YOUR ASSIGNMENT
Copy all the lines of the data that include the word "past".

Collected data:

= = =

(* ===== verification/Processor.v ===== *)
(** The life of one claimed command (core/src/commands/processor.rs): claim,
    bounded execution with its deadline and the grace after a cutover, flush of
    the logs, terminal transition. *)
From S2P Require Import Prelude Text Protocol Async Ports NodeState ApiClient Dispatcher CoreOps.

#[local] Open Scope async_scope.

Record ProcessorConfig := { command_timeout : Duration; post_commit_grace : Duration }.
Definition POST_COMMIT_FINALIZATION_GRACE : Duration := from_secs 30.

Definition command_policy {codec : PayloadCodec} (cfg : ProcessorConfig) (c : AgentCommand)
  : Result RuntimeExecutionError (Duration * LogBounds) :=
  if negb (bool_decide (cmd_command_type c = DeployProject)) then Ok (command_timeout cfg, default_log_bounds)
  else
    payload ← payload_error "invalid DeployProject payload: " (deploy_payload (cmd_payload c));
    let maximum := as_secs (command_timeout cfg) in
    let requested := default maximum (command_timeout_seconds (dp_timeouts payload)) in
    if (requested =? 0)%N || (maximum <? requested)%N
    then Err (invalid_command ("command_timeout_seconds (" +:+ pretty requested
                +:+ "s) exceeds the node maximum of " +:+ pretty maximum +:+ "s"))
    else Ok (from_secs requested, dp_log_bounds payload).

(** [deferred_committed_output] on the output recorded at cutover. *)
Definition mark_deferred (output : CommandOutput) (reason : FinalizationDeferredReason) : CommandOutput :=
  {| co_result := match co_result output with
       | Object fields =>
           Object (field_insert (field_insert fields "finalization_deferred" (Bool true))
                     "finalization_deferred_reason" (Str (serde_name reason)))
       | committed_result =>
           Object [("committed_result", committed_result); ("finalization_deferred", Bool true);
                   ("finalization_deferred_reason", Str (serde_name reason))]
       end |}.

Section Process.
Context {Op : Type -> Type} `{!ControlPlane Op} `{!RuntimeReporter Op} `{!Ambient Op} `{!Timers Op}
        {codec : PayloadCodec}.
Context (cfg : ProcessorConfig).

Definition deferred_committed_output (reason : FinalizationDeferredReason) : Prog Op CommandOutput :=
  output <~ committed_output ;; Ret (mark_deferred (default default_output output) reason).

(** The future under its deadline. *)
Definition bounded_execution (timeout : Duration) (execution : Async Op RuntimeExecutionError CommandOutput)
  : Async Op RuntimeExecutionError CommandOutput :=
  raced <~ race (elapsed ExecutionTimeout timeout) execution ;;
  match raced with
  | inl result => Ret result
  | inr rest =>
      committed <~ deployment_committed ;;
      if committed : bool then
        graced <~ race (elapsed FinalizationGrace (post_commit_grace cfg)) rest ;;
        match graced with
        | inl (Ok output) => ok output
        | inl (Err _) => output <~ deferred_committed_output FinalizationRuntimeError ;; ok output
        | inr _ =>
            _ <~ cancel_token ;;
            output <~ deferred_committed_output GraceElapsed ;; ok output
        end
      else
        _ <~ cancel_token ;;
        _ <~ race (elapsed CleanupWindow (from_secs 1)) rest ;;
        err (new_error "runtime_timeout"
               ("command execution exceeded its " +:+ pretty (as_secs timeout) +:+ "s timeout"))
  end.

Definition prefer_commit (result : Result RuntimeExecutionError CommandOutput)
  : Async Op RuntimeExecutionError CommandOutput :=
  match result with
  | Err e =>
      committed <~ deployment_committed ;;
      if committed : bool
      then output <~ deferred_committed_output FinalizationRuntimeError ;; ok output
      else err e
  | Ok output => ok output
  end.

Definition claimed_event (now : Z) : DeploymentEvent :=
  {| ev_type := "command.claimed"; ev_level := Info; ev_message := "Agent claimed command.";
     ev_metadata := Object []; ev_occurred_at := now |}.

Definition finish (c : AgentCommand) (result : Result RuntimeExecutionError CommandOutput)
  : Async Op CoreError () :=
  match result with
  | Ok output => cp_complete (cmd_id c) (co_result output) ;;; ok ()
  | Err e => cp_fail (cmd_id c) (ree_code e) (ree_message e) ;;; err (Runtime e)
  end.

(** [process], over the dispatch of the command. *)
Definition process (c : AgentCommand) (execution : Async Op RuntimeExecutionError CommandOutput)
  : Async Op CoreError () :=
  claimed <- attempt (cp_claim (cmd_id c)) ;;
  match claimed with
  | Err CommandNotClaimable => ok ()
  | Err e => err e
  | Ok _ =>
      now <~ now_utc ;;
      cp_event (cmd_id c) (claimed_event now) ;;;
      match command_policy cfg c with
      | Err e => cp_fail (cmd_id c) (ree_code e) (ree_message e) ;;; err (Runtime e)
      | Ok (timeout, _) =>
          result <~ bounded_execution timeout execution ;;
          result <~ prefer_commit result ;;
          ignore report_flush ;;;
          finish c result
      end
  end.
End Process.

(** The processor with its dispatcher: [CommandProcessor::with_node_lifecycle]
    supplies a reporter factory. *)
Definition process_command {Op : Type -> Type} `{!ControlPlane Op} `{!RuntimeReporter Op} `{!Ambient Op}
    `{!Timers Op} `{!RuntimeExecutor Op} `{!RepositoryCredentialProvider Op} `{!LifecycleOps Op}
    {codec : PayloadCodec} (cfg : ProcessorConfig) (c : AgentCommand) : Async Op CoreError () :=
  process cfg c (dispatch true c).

= = =

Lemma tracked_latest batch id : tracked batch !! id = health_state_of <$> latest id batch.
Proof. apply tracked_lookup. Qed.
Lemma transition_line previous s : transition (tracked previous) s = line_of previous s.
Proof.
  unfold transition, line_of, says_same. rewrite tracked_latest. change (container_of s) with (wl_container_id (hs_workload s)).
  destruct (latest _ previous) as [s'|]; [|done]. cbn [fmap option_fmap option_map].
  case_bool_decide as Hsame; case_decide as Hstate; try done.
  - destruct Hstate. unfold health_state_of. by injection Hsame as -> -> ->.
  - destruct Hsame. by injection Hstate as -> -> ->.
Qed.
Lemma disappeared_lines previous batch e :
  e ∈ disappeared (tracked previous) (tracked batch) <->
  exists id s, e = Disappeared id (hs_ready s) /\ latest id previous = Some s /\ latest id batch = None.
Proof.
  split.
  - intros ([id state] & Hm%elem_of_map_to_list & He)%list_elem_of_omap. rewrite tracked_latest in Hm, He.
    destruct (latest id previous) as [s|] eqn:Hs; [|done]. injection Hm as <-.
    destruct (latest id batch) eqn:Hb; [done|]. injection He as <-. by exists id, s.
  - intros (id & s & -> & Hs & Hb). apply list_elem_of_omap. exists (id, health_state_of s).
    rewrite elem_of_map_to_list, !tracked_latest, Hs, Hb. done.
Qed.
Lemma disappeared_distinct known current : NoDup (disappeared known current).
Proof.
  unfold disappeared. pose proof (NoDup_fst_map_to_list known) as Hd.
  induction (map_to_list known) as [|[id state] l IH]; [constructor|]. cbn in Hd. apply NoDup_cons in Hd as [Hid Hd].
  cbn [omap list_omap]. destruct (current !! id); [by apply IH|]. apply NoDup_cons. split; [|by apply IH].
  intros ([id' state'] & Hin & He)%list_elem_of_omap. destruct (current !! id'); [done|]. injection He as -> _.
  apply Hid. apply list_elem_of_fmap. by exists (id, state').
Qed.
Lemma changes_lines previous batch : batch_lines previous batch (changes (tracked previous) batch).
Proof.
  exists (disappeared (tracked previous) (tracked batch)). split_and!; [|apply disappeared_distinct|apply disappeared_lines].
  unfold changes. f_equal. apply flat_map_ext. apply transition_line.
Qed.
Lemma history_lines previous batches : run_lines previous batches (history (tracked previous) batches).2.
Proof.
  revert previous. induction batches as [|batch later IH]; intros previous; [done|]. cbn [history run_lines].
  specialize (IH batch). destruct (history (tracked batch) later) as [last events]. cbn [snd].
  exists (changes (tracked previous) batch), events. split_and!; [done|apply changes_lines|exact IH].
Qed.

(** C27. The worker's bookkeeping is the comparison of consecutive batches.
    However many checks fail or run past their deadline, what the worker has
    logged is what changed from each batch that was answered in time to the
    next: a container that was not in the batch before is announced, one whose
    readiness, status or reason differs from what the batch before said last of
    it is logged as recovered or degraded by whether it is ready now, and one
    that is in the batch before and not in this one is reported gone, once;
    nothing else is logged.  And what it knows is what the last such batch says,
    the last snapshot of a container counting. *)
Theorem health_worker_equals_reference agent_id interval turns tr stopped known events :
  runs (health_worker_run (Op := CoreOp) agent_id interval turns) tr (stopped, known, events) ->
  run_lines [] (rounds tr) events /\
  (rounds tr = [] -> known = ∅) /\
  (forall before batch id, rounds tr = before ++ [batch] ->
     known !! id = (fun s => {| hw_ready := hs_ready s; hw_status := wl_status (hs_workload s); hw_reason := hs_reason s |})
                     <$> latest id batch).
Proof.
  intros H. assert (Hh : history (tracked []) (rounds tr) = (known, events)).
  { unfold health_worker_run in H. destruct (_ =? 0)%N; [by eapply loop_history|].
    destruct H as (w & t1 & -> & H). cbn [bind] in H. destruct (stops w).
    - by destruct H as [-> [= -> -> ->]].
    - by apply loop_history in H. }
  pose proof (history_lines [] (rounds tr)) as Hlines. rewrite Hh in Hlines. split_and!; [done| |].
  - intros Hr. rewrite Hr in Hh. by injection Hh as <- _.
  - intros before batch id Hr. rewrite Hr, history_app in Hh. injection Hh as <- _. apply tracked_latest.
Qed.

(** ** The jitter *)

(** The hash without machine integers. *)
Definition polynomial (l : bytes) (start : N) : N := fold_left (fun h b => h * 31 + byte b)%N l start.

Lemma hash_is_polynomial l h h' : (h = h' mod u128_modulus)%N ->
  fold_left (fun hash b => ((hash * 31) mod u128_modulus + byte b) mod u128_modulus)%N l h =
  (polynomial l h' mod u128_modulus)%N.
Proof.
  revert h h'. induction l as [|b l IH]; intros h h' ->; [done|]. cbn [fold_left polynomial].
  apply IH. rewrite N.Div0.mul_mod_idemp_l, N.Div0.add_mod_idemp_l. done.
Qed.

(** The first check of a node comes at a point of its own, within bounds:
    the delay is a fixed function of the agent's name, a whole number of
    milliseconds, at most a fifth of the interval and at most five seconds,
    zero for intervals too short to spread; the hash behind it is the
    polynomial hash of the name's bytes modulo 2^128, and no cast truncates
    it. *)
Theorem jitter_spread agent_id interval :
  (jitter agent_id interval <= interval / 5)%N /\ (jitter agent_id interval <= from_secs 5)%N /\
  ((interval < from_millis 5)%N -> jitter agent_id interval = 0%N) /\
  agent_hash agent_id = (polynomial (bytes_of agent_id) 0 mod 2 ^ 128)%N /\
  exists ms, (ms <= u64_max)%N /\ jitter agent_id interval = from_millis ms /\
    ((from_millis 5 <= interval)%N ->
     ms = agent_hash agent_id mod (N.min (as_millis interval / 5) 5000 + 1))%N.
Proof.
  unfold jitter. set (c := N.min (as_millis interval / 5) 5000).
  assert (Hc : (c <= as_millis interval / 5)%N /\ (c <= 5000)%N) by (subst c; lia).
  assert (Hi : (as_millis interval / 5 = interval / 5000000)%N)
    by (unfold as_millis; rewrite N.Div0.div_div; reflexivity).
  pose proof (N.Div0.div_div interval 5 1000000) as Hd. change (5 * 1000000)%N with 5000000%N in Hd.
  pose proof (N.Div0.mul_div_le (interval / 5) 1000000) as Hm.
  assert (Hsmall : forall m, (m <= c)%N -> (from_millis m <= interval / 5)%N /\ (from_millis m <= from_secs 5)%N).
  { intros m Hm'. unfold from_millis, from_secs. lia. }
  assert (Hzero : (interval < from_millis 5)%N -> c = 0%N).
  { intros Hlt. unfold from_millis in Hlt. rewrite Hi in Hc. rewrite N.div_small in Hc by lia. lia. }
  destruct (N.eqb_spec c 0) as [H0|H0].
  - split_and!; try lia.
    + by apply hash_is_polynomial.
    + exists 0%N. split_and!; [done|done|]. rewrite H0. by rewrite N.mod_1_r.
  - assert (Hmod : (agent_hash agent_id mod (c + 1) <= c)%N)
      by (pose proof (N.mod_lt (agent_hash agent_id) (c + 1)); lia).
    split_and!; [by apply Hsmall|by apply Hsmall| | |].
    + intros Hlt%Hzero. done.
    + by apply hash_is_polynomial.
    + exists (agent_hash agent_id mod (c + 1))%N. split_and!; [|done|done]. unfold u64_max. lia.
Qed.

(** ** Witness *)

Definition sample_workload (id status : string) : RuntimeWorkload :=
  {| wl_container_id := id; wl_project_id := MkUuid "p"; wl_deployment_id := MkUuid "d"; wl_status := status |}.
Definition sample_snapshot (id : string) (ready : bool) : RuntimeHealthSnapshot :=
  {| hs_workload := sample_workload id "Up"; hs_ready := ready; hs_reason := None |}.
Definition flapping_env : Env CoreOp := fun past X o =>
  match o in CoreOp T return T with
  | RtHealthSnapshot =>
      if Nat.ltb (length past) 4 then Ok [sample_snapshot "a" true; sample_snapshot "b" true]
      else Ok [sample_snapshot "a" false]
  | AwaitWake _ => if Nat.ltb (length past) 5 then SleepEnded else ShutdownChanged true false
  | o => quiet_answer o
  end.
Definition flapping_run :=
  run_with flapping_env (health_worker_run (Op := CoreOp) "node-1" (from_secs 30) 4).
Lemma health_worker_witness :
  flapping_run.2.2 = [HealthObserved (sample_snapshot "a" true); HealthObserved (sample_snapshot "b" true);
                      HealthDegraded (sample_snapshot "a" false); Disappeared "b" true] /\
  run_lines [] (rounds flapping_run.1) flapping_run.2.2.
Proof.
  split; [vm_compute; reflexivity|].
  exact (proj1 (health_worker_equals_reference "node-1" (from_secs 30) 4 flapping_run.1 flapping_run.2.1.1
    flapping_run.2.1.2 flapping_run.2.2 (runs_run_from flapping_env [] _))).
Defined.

= = =

EXERCISE ANSWER
    However many checks fail or run past their deadline, what the worker has
Definition flapping_env : Env CoreOp := fun past X o =>
      if Nat.ltb (length past) 4 then Ok [sample_snapshot "a" true; sample_snapshot "b" true]
  | AwaitWake _ => if Nat.ltb (length past) 5 then SleepEnded else ShutdownChanged true false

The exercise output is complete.